Going Home. The U.S. flyers broke all records for such operations. The bright autumn sky over ancient Peiping drummed with the 20th-Century roar of twin-engined aircraft as the planes swept down on the airfield, hour after hour. They disgorged their human cargo, taxied to gas pumps manned by Hopeh coolies, hopped off and were on their way south again within 50 minutes.

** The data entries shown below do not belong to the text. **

(* ===== verification/MqueueFacts.v ===== *)
(** * The table and the descriptors in memory

    The relation between the memory of the code and the abstract queues, and the pieces of
    the code that change it. *)

From stdpp Require Import gmap.
From S2P Require Import Prelude.
From S2P Require Import Mqueue.

(** * What message queues promise

    An abstract machine of named queues and descriptors, the calls as its steps, and
    clients as trees of calls. *)

(** ** States *)

Record aqueue := mkAq {
  a_name : list Z;
  a_max : Z;
  a_size : Z;
  a_msgs : list message;
  a_unlinked : bool
}.

Definition set_msgs (v : list message) (q : aqueue) : aqueue := mkAq (a_name q) (a_max q) (a_size q) v (a_unlinked q).
Definition set_unlinked (q : aqueue) : aqueue := mkAq (a_name q) (a_max q) (a_size q) (a_msgs q) true.

(** The queues by number; the open descriptors, with the number of the queue and the
    flags. *)
Record astate := mkAst { aqs : gmap nat aqueue; ads : gmap Z (nat * Z) }.

Definition set_aqs (v : gmap nat aqueue) (a : astate) : astate := mkAst v (ads a).
Definition set_ads (v : gmap Z (nat * Z)) (a : astate) : astate := mkAst (aqs a) v.

(** ** Calls *)

Inductive call :=
| Open (nm : list Z) (oflag : Z) (attr : option mq_attr)
| Close (d : Z)
| Unlink (nm : list Z)
| Send (d : Z) (msg : list Z) (prio : Z)
| TimedSend (d : Z) (msg : list Z) (prio tv_nsec : Z)
| Receive (d len : Z)
| TimedReceive (d len tv_nsec : Z)
| Notify (d notification : Z)
| GetAttr (d : Z)
| SetAttr (d : Z) (attr : mq_attr) (old : bool).

(** The value of a call, its error, and what it stores for the caller. *)
Record res := mkRes { r_value : Z; r_errno : option Z; r_msg : option message; r_attr : option mq_attr }.

Definition value (v : Z) : res := mkRes v None None None.
Definition error (e : Z) : res := mkRes (-1) (Some e) None None.

(** A client: what it calls next depends on the results. *)
Inductive prog := Done | Call (c : call) (k : res -> prog).

Section Spec.
Context {cfg : MqConfig} {kern : Kernel}.

(** ** The calls of the code *)

(** The error is that of a failed call. *)
Definition result (r : Z) (m : option message) (x : option mq_attr) (s : st) : res :=
  mkRes r (if r =? -1 then Some (errno s) else None) m x.

Definition do_call (c : call) : M st res :=
  match c with
  | Open nm oflag attr => r ← mq_open nm oflag attr; gets (result r None None)
  | Close d => n ← gets (fun s => size (heap s)); r ← mq_close n d; gets (result r None None)
  | Unlink nm => r ← mq_unlink nm; gets (result r None None)
  | Send d msg prio => r ← mq_send d msg prio; gets (result r None None)
  | TimedSend d msg prio ns => r ← mq_timedsend d msg prio ns; gets (result r None None)
  | Receive d len => r ← mq_receive d len; gets (result r.1 r.2 None)
  | TimedReceive d len ns => r ← mq_timedreceive d len ns; gets (result r.1 r.2 None)
  | Notify d n => r ← mq_notify d n; gets (result r None None)
  | GetAttr d => r ← mq_getattr d; gets (result r.1 None r.2)
  | SetAttr d attr old => r ← mq_setattr d attr old; gets (result r.1 None r.2)
  end.

Fixpoint exec (p : prog) : M st (list (call * res)) :=
  match p with
  | Done => mret []
  | Call c k => r ← do_call c; l ← exec (k r); mret ((c, r) :: l)
  end.

(** ** The steps of the machine *)

Definition named (a : astate) (k : list Z) (i : nat) : Prop := exists q, aqs a !! i = Some q /\ a_name q = k.

Definition unnamed (a : astate) (k : list Z) : Prop := forall i q, aqs a !! i = Some q -> a_name q <> k.

Definition mode (oflag : Z) : bool := has O_RDONLY oflag || has O_WRONLY oflag || has O_RDWR oflag.

Definition new_queue (nm : list Z) (x : mq_attr) : aqueue := mkAq (key nm) (mq_maxmsg x) (mq_msgsize x) [] false.

Inductive aopen (a : astate) (nm : list Z) (oflag : Z) (attr : option mq_attr) : res -> astate -> Prop :=
| ao_mode : mode oflag = false -> aopen a nm oflag attr (error EINVAL) a
| ao_exists i : mode oflag = true -> named a (key nm) i -> has O_EXCL oflag = true -> aopen a nm oflag attr (error EEXIST) a
| ao_unlinked i q :
    mode oflag = true -> aqs a !! i = Some q -> a_name q = key nm -> has O_EXCL oflag = false -> a_unlinked q = true ->
    aopen a nm oflag attr (error EINVAL) a
| ao_join i q d :
    mode oflag = true -> aqs a !! i = Some q -> a_name q = key nm -> has O_EXCL oflag = false -> a_unlinked q = false ->
    0 < d -> ads a !! d = None ->
    aopen a nm oflag attr (value d) (set_ads (<[d := (i, oflag)]> (ads a)) a)
| ao_nospace : mode oflag = true -> aopen a nm oflag attr (error ENOSPC) a
| ao_noent : mode oflag = true -> unnamed a (key nm) -> has O_CREAT oflag = false -> aopen a nm oflag attr (error ENOENT) a
| ao_full : mode oflag = true -> unnamed a (key nm) -> has O_CREAT oflag = true -> aopen a nm oflag attr (error ENFILE) a
| ao_attr : mode oflag = true -> unnamed a (key nm) -> has O_CREAT oflag = true -> check_attr attr = None -> aopen a nm oflag attr (error EINVAL) a
| ao_create i d x :
    mode oflag = true -> unnamed a (key nm) -> has O_CREAT oflag = true -> check_attr attr = Some x ->
    aqs a !! i = None -> 0 < d -> ads a !! d = None ->
    aopen a nm oflag attr (value d)
      (mkAst (<[i := new_queue nm x]> (aqs a)) (<[d := (i, Z.lor oflag (Z.land (mq_flags x) O_NONBLOCK))]> (ads a))).

(** No descriptor of queue [i] is open. *)
Definition unused (ds : gmap Z (nat * Z)) (i : nat) : Prop := forall d f, ds !! d <> Some (i, f).

Inductive aclose (a : astate) (d : Z) : res -> astate -> Prop :=
| ac_last i f q :
    ads a !! d = Some (i, f) -> aqs a !! i = Some q -> a_unlinked q = true -> unused (delete d (ads a)) i ->
    aclose a d (value 0) (mkAst (delete i (aqs a)) (delete d (ads a)))
| ac_more i f q :
    ads a !! d = Some (i, f) -> aqs a !! i = Some q -> a_unlinked q = false \/ ~ unused (delete d (ads a)) i ->
    aclose a d (value 0) (set_ads (delete d (ads a)) a).

Inductive aunlink (a : astate) (nm : list Z) : res -> astate -> Prop :=
| au_noent : unnamed a (key nm) -> aunlink a nm (error ENOENT) a
| au_now i : named a (key nm) i -> unused (ads a) i -> aunlink a nm (value 0) (set_aqs (delete i (aqs a)) a)
| au_later i q : aqs a !! i = Some q -> a_name q = key nm -> ~ unused (ads a) i ->
    aunlink a nm (value 0) (set_aqs (<[i := set_unlinked q]> (aqs a)) a).

(** Errors of a call that would wait. *)
Definition wait_errors (timed : bool) (f : Z) (bad : bool) : list Z :=
  if timed && bad then [EINVAL] else if has O_NONBLOCK f then [EAGAIN] else if timed then [EINTR; ETIMEDOUT] else [EINTR].

Definition bad_nsec (ns : Z) : bool := (ns <? 0) || (ns >? 999999999).

Inductive asend (a : astate) (timed bad : bool) (d : Z) (msg : list Z) (prio : Z) : res -> astate -> Prop :=
| as_error i f q e :
    ads a !! d = Some (i, f) -> aqs a !! i = Some q ->
    e = (if Z.of_nat (length msg) >? a_size q then EMSGSIZE else if prio >? MQ_PRIO_MAX then EINVAL else EBADF) ->
    Z.of_nat (length msg) > a_size q \/ prio > MQ_PRIO_MAX \/ writable f = false ->
    asend a timed bad d msg prio (error e) a
| as_sent i f q :
    ads a !! d = Some (i, f) -> aqs a !! i = Some q ->
    Z.of_nat (length msg) <= a_size q -> prio <= MQ_PRIO_MAX -> writable f = true -> Z.of_nat (length (a_msgs q)) < a_max q ->
    asend a timed bad d msg prio (value 0) (set_aqs (<[i := set_msgs (insert_prio (prio, msg) (a_msgs q)) q]> (aqs a)) a)
| as_full i f q e :
    ads a !! d = Some (i, f) -> aqs a !! i = Some q ->
    Z.of_nat (length msg) <= a_size q -> prio <= MQ_PRIO_MAX -> writable f = true -> a_max q <= Z.of_nat (length (a_msgs q)) ->
    e ∈ wait_errors timed f bad -> asend a timed bad d msg prio (error e) a.

Inductive areceive (a : astate) (timed bad : bool) (d len : Z) : res -> astate -> Prop :=
| ar_error i f q e :
    ads a !! d = Some (i, f) -> aqs a !! i = Some q -> e = (if readable f then EMSGSIZE else EBADF) ->
    readable f = false \/ len < a_size q -> areceive a timed bad d len (error e) a
| ar_received i f q m l :
    ads a !! d = Some (i, f) -> aqs a !! i = Some q -> readable f = true -> a_size q <= len -> a_msgs q = m :: l ->
    areceive a timed bad d len (mkRes (Z.of_nat (length m.2)) None (Some m) None) (set_aqs (<[i := set_msgs l q]> (aqs a)) a)
| ar_empty i f q e :
    ads a !! d = Some (i, f) -> aqs a !! i = Some q -> readable f = true -> a_size q <= len -> a_msgs q = [] ->
    e ∈ wait_errors timed f bad -> areceive a timed bad d len (error e) a.

Definition attr_of (f : Z) (q : aqueue) : mq_attr := mkAttr f (a_max q) (a_size q) (Z.of_nat (length (a_msgs q))).

Definition new_flags (f : Z) (x : mq_attr) : Z :=
  let f := Z.land f (Z.lnot O_NONBLOCK) in if has O_NONBLOCK (mq_flags x) then Z.lor f O_NONBLOCK else f.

The job took nine days, instead of the scheduled month. An A.A.F. officer explained the speed : “You see what the boys can do when they’re going home.” Sometimes Chinese military passengers turned up at airports with wives & children, or with concubines, hoping to take them along, but most showed good military discipline and resigned themselves to discomfort. The crowding was so great that they jampacked the floor in a sitting position, each man’s back against another’s bent knees. Because ground troops have a tendency to airsickness, an open barrel in the middle of the cabin was standard equipment.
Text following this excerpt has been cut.